▶ [What you need to do]
Once you find the line containing "apply (wp_mono _ _ _ (fun o" in the data below, copy it and each following line exactly, up to and including the line containing "- intros e ed", and nothing else.

(Saved data entries)
# # #

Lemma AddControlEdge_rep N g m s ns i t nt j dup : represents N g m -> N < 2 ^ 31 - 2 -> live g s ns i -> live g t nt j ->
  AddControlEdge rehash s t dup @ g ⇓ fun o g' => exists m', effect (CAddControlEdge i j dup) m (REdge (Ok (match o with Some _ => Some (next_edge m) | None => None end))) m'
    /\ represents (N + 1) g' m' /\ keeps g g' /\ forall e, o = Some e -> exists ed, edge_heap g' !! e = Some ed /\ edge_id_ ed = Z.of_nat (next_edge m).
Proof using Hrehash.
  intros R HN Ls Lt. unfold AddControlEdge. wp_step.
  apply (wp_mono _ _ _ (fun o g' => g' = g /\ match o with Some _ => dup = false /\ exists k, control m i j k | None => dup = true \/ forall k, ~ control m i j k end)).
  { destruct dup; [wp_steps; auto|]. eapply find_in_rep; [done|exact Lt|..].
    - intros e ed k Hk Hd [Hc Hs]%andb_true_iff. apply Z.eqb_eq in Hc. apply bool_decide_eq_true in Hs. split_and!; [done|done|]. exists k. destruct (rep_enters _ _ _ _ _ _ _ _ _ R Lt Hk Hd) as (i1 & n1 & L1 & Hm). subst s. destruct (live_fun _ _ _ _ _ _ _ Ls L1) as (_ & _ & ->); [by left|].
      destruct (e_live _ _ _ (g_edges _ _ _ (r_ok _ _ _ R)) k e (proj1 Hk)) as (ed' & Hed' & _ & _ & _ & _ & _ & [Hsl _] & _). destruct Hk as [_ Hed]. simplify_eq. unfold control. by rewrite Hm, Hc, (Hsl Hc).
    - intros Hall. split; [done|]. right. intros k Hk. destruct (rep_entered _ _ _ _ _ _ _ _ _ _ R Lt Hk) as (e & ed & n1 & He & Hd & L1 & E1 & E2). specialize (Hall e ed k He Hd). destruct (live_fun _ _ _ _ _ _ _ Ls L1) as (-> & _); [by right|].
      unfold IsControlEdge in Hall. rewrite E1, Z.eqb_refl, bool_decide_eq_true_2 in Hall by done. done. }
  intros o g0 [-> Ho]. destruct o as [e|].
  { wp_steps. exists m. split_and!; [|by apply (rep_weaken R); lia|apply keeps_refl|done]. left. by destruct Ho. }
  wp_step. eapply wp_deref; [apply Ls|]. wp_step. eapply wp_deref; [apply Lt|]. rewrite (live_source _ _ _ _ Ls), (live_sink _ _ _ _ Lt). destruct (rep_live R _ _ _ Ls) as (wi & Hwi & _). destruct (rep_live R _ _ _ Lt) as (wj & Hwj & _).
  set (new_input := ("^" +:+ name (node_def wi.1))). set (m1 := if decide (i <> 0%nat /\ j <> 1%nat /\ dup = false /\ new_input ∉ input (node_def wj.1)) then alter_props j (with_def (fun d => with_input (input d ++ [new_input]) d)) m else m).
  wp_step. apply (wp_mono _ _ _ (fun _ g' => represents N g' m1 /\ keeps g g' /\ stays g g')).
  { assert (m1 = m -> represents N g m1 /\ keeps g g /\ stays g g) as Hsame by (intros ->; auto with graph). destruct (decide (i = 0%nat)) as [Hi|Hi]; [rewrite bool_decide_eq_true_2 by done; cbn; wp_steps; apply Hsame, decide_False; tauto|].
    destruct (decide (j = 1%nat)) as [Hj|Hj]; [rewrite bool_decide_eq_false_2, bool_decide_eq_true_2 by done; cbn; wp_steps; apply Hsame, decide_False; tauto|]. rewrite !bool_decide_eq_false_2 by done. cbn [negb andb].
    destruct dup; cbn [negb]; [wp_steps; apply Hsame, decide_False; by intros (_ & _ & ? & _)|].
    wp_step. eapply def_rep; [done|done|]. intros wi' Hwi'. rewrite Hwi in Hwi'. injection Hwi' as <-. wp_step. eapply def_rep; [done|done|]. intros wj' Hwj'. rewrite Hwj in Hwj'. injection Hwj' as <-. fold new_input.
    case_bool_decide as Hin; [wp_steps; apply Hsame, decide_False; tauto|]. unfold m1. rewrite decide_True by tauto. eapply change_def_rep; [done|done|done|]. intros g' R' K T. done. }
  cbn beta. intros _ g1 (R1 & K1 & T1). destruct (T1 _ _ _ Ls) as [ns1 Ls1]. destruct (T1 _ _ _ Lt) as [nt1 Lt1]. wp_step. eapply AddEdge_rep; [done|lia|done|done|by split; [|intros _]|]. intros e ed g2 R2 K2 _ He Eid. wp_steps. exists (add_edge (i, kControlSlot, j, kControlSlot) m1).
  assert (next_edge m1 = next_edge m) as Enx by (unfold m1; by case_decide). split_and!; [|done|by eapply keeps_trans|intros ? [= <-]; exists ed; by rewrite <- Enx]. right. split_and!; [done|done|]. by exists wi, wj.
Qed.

# # #

▶ [Completed exercise]
  apply (wp_mono _ _ _ (fun o g' => g' = g /\ match o with Some _ => dup = false /\ exists k, control m i j k | None => dup = true \/ forall k, ~ control m i j k end)).
  { destruct dup; [wp_steps; auto|]. eapply find_in_rep; [done|exact Lt|..].
    - intros e ed k Hk Hd [Hc Hs]%andb_true_iff. apply Z.eqb_eq in Hc. apply bool_decide_eq_true in Hs. split_and!; [done|done|]. exists k. destruct (rep_enters _ _ _ _ _ _ _ _ _ R Lt Hk Hd) as (i1 & n1 & L1 & Hm). subst s. destruct (live_fun _ _ _ _ _ _ _ Ls L1) as (_ & _ & ->); [by left|].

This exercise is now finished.